#### Exercise prompt:
Reproduce, from the lines below, exactly the stretch that begins at the line containing "n <- as_num v ;; to_float n." and ends at the line containing "Variable P : platform.", both included.

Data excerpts

(** [float(v)] for a value that has been an operand of arithmetic: the
    float itself, or the conversion of the [int]. *)
Definition as_float (v : json) : result float :=
  n <- as_num v ;; to_float n.

(** [a - b] *)
Definition json_sub (a b : json) : result num :=
  x <- as_num a ;;
  y <- as_num b ;;
  num_sub x y.

End Json.

Import Json.

(** ** MarketDataClient and AnalysisOrchestrator *)

Module Service.

Import Period Policy.

(** One GET against the chart endpoint: the symbol in the URL and the
    query parameters that vary. *)
Record remote_call := {
  url_symbol : str;
  period1 : Z;
  period2 : Z;
  interval : str
}.

(** What [requests.get] gives back: it raises (time-out, connection
    failure), or returns a response whose body parses as JSON or not. *)
Inductive reply :=
| NoResponse
| Response (status_code : Z) (body : option json).

(** The surroundings of the process. *)
Record platform := {
  (** the successive readings of [datetime.now()] *)
  clock : nat -> datetime;
  (** [int(d.timestamp())] in the local time zone *)
  epoch_seconds : datetime -> Z;
  (** the market-data provider *)
  provider : remote_call -> reply;
  (** [os.environ.get("SERVICE_SECRET")] *)
  environ_secret : option str;
  (** Unicode's uppercase table *)
  upper_full : codepoint -> str
}.

(** What a run has done so far: how often the clock was read, and the
    remote calls issued, latest first. *)
Record world := {
  ticks : nat;
  calls : list remote_call
}.

Definition M (A : Type) : Type := world -> result A * world.

Definition ret {A} (a : A) : M A := fun w => (Ok a, w).
Definition raise {A} (e : exn) : M A := fun w => (Raise e, w).
Definition lift {A} (r : result A) : M A := fun w => (r, w).
Definition mbind {A B} (c : M A) (k : A -> M B) : M B :=
  fun w =>
    match c w with
    | (Ok a, w') => k a w'
    | (Raise e, w') => (Raise e, w')
    end.

Notation "x <~ c ;; k" := (mbind c (fun x => k))
  (at level 61, c at next level, right associativity).

Section WithPlatform.

Variable P : platform.

(** [datetime.now()] *)
Definition now : M datetime :=
  fun w => (Ok (clock P (ticks w)), {| ticks := S (ticks w); calls := calls w |}).

(** [requests.get(url, params=..., headers=..., timeout=10)]: the
    status code and the body of the response. *)
Definition requests_get (c : remote_call) : M (Z * option json) :=
  fun w =>
    let w' := {| ticks := ticks w; calls := c :: calls w |} in
    match provider P c with
    | NoResponse => (Raise (Builtin RequestException), w')
    | Response status body => (Ok (status, body), w')
    end.

(** [API_SECRET] *)
Definition API_SECRET : str :=
  match environ_secret P with
  | Some s => s
  | None => lit "merf_stock_secret_123"
  end.

Definition get_period_seconds (period : str) : M Z :=
  now1 <~ now ;;
  now2 <~ now ;;
  ret (period_seconds now1 now2 period).

Record yahoo_data := {
  data_symbol : json;
  data_closes : list json;
  data_currency : json;
  data_regularMarketPrice : json
}.

(** [closes[-1]] *)
Definition last_item (closes : list json) : result json :=
  match rev closes with
  | x :: _ => Ok x
  | [] => Raise (Builtin IndexError)
  end.

(** The part of [fetch_yahoo_data] after [data = response.json()]. *)
Definition validate (symbol : str) (data : json) : result yahoo_data :=
  has_chart <- py_in (lit "chart") data ;;
  missing <-
    (if negb has_chart then Ok true else
     chart <- getitem data (lit "chart") ;;
     has_result <- py_in (lit "result") chart ;;
     if negb has_result then Ok true else
     chart' <- getitem data (lit "chart") ;;
     r <- getitem chart' (lit "result") ;;
     Ok (negb (truthy r))) ;;
  if (missing : bool) then Raise (HTTPException 404 (NoData symbol)) else
  chart <- getitem data (lit "chart") ;;
  results <- getitem chart (lit "result") ;;
  result <- getitem0 results ;;
  has_indicators <- py_in (lit "indicators") result ;;
  missing <-
    (if negb has_indicators then Ok true else
     indicators <- getitem result (lit "indicators") ;;
     has_quote <- py_in (lit "quote") indicators ;;
     Ok (negb has_quote)) ;;
  if (missing : bool) then Raise (HTTPException 404 (NoPriceData symbol)) else
  indicators <- getitem result (lit "indicators") ;;
  quotes <- getitem indicators (lit "quote") ;;
  quote <- getitem0 quotes ;;
  closes <- get quote (lit "close") (JArr []) ;;
  closes <- not_none_items closes ;;
  if length closes =? 0 then Raise (HTTPException 404 (NoClosingData symbol)) else
  meta <- getitem result (lit "meta") ;;
  sym <- getitem meta (lit "symbol") ;;
  meta <- getitem result (lit "meta") ;;
  currency <- get meta (lit "currency") (JStr (lit "TRY")) ;;
  meta <- getitem result (lit "meta") ;;
  last <- last_item closes ;;
  price <- get meta (lit "regularMarketPrice") last ;;
  Ok {| data_symbol := sym; data_closes := closes;
        data_currency := currency; data_regularMarketPrice := price |}.

Definition fetch_yahoo_data (symbol period interval : str) : M yahoo_data :=
  period_seconds <~ get_period_seconds period ;;
  t <~ now ;;
  let end_time := epoch_seconds P t in
  let start_time := (end_time - period_seconds)%Z in
  response <~ requests_get {| url_symbol := symbol; period1 := start_time;
                              period2 := end_time; interval := interval |} ;;
  let '(status, body) := response in
  if negb (status =? 200)%Z
  then raise (HTTPException status YahooApiError)
  else
    match body with
    | None => raise (Builtin ValueError)
    | Some data => lift (validate symbol data)
    end.

Record StockRequest := {
  req_symbol : str;
  req_period : str;
  req_interval : str
}.

Record StockResponse := {
  symbol : json;
  price : float;
  change_percent : float;
  rsi : float;
  recommendation : Policy.recommendation;
  period : str;
  data_points : nat
}.

(** [x_api_token != API_SECRET], with [None] for an absent header. *)
Definition token_differs (x_api_token : option str) : bool :=
  match x_api_token with
  | Some t => negb (str_eqb t API_SECRET)
  | None => true
  end.

(** The [try] around the fetch: an [HTTPException] passes through,
    any other exception becomes a 500. *)
Definition guarded {A} (c : M A) : M A :=
  fun w =>
    match c w with
    | (Raise (Builtin e), w') => (Raise (HTTPException 500 (FetchError e)), w')
    | out => out
    end.
(** * Header store and verifier of electrum/blockchain.py

    A shallow embedding of the header codec, the compact target encoding,
    and the fork-aware chain store of [electrum/blockchain.py], together
    with the properties of these functions that the specification states.

    Python values are modelled as follows: [int] is [Z]; [bytes] is
    [list byte]; [str] is [string]; a header [dict] is a record whose
    fields are optional (an absent key); an exception is a value of [exn]
    carried by the error monad [result]; the chain objects live in a heap
    indexed by addresses, the header files in a finite map from path
    names to contents. *)

From Stdlib Require Import ZArith List String Ascii Bool Lia Sorted.
From Stdlib.Strings Require Import Byte HexString.
From stdpp Require Import base option list strings gmap pretty.
Import ListNotations.

#[local] Open Scope string_scope.
#[local] Open Scope Z_scope.

(** ** Python primitives *)

Module Py.

(** The exceptions raised by the module and by the interpreter.  All of
    them are subclasses of Python's [Exception].  Messages are kept up to
    their constant prefix: the formatted values are left out. *)
Inductive exn : Type :=
| MissingHeader (height : Z)
| InvalidHeader (msg : string)
| Exception (msg : string)
| FileNotFoundError (msg : string)
| KeyError (key : string)
| IndexError
| AssertionError
| AttributeError
| TypeError
| NameError
| ValueError
| OverflowError
| OSError
| RecursionError.

Inductive result (A : Type) : Type :=
| Ok (a : A)
| Err (e : exn).
Arguments Ok {A} a.
Arguments Err {A} e.

Definition bind {A B : Type} (m : result A) (k : A -> result B) : result B :=
  match m with
  | Ok a => k a
  | Err e => Err e
  end.

Definition raises {A : Type} (m : result A) : Prop :=
  exists e, m = Err e.

(** [d[k]] on a dict whose key may be absent. *)
Definition getitem {A : Type} (key : string) (o : option A) : result A :=
  match o with
  | Some a => Ok a
  | None => Err (KeyError key)
  end.

(** [assert b]. *)
Definition py_assert (b : bool) : result unit :=
  if b then Ok tt else Err AssertionError.

(** Slices [l[lo:hi]] with Python's treatment of negative and
    out-of-range bounds. *)
Definition clamp_index (len i : Z) : Z :=
  if i <? 0 then Z.max 0 (i + len) else Z.min i len.

Definition slice {A : Type} (l : list A) (lo hi : Z) : list A :=
  let len := Z.of_nat (length l) in
  let lo' := clamp_index len lo in
  let hi' := clamp_index len hi in
  take (Z.to_nat (hi' - lo')) (drop (Z.to_nat lo') l).

Definition slice_from {A : Type} (l : list A) (lo : Z) : list A :=
  drop (Z.to_nat (clamp_index (Z.of_nat (length l)) lo)) l.

(** [l[i]] with negative indices counted from the end. *)
Definition index {A : Type} (l : list A) (i : Z) : result A :=
  let len := Z.of_nat (length l) in
  let j := if i <? 0 then i + len else i in
  if (j <? 0) || (len <=? j) then Err IndexError
  else match nth_error l (Z.to_nat j) with
       | Some a => Ok a
       | None => Err IndexError
       end.

(** [s[n:]] and [s[:n]] on strings, for a constant [n >= 0]. *)
Fixpoint str_drop (n : nat) (s : string) : string :=
  match n, s with
  | O, _ => s
  | S n', EmptyString => EmptyString
  | S n', String _ s' => str_drop n' s'
  end.

Fixpoint str_take (n : nat) (s : string) : string :=
  match n, s with
  | O, _ => EmptyString
  | S n', EmptyString => EmptyString
  | S n', String a s' => String a (str_take n' s')
  end.

(** [ch * n]. *)
Fixpoint str_repeat (ch : ascii) (n : nat) : string :=
  match n with
  | O => EmptyString
  | S n' => String ch (str_repeat ch n')
  end.

(** [s.lstrip('0')]. *)
Fixpoint lstrip0 (s : string) : string :=
  match s with
  | String a s' => if Ascii.eqb a "0" then lstrip0 s' else s
  | EmptyString => EmptyString
  end.

Definition byte_to_Z (b : byte) : Z := Z.of_N (Byte.to_N b).

Definition byte_of_Z (z : Z) : byte :=
  match Byte.of_N (Z.to_N (z mod 256)) with
  | Some b => b
  | None => x00
  end.

(** [int.from_bytes(b, byteorder='big')] and [byteorder='little']. *)
Definition int_from_bytes_big (b : list byte) : Z :=
  fold_left (fun acc x => acc * 256 + byte_to_Z x) b 0.

Definition int_from_bytes_little (b : list byte) : Z :=
  fold_right (fun x acc => byte_to_Z x + 256 * acc) 0 b.

#[global] Instance byte_eq_decision : EqDecision byte := Byte.byte_eq_dec.

Definition bytes_eqb (a b : list byte) : bool :=
  if decide (a = b) then true else false.

(** *** Hexadecimal text *)

Definition hex_char (v : Z) : ascii :=
  match v with
  | 0 => "0" | 1 => "1" | 2 => "2" | 3 => "3" | 4 => "4" | 5 => "5"
  | 6 => "6" | 7 => "7" | 8 => "8" | 9 => "9" | 10 => "a" | 11 => "b"
  | 12 => "c" | 13 => "d" | 14 => "e" | _ => "f"
  end%char.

#### Solution to this exercise:
  n <- as_num v ;; to_float n.

(** [a - b] *)
Definition json_sub (a b : json) : result num :=
  x <- as_num a ;;
  y <- as_num b ;;
  num_sub x y.

End Json.

Import Json.

(** ** MarketDataClient and AnalysisOrchestrator *)

Module Service.

Import Period Policy.

(** One GET against the chart endpoint: the symbol in the URL and the
    query parameters that vary. *)
Record remote_call := {
  url_symbol : str;
  period1 : Z;
  period2 : Z;
  interval : str
}.

(** What [requests.get] gives back: it raises (time-out, connection
    failure), or returns a response whose body parses as JSON or not. *)
Inductive reply :=
| NoResponse
| Response (status_code : Z) (body : option json).

(** The surroundings of the process. *)
Record platform := {
  (** the successive readings of [datetime.now()] *)
  clock : nat -> datetime;
  (** [int(d.timestamp())] in the local time zone *)
  epoch_seconds : datetime -> Z;
  (** the market-data provider *)
  provider : remote_call -> reply;
  (** [os.environ.get("SERVICE_SECRET")] *)
  environ_secret : option str;
  (** Unicode's uppercase table *)
  upper_full : codepoint -> str
}.

(** What a run has done so far: how often the clock was read, and the
    remote calls issued, latest first. *)
Record world := {
  ticks : nat;
  calls : list remote_call
}.

Definition M (A : Type) : Type := world -> result A * world.

Definition ret {A} (a : A) : M A := fun w => (Ok a, w).
Definition raise {A} (e : exn) : M A := fun w => (Raise e, w).
Definition lift {A} (r : result A) : M A := fun w => (r, w).
Definition mbind {A B} (c : M A) (k : A -> M B) : M B :=
  fun w =>
    match c w with
    | (Ok a, w') => k a w'
    | (Raise e, w') => (Raise e, w')
    end.

Notation "x <~ c ;; k" := (mbind c (fun x => k))
  (at level 61, c at next level, right associativity).

Section WithPlatform.

Variable P : platform.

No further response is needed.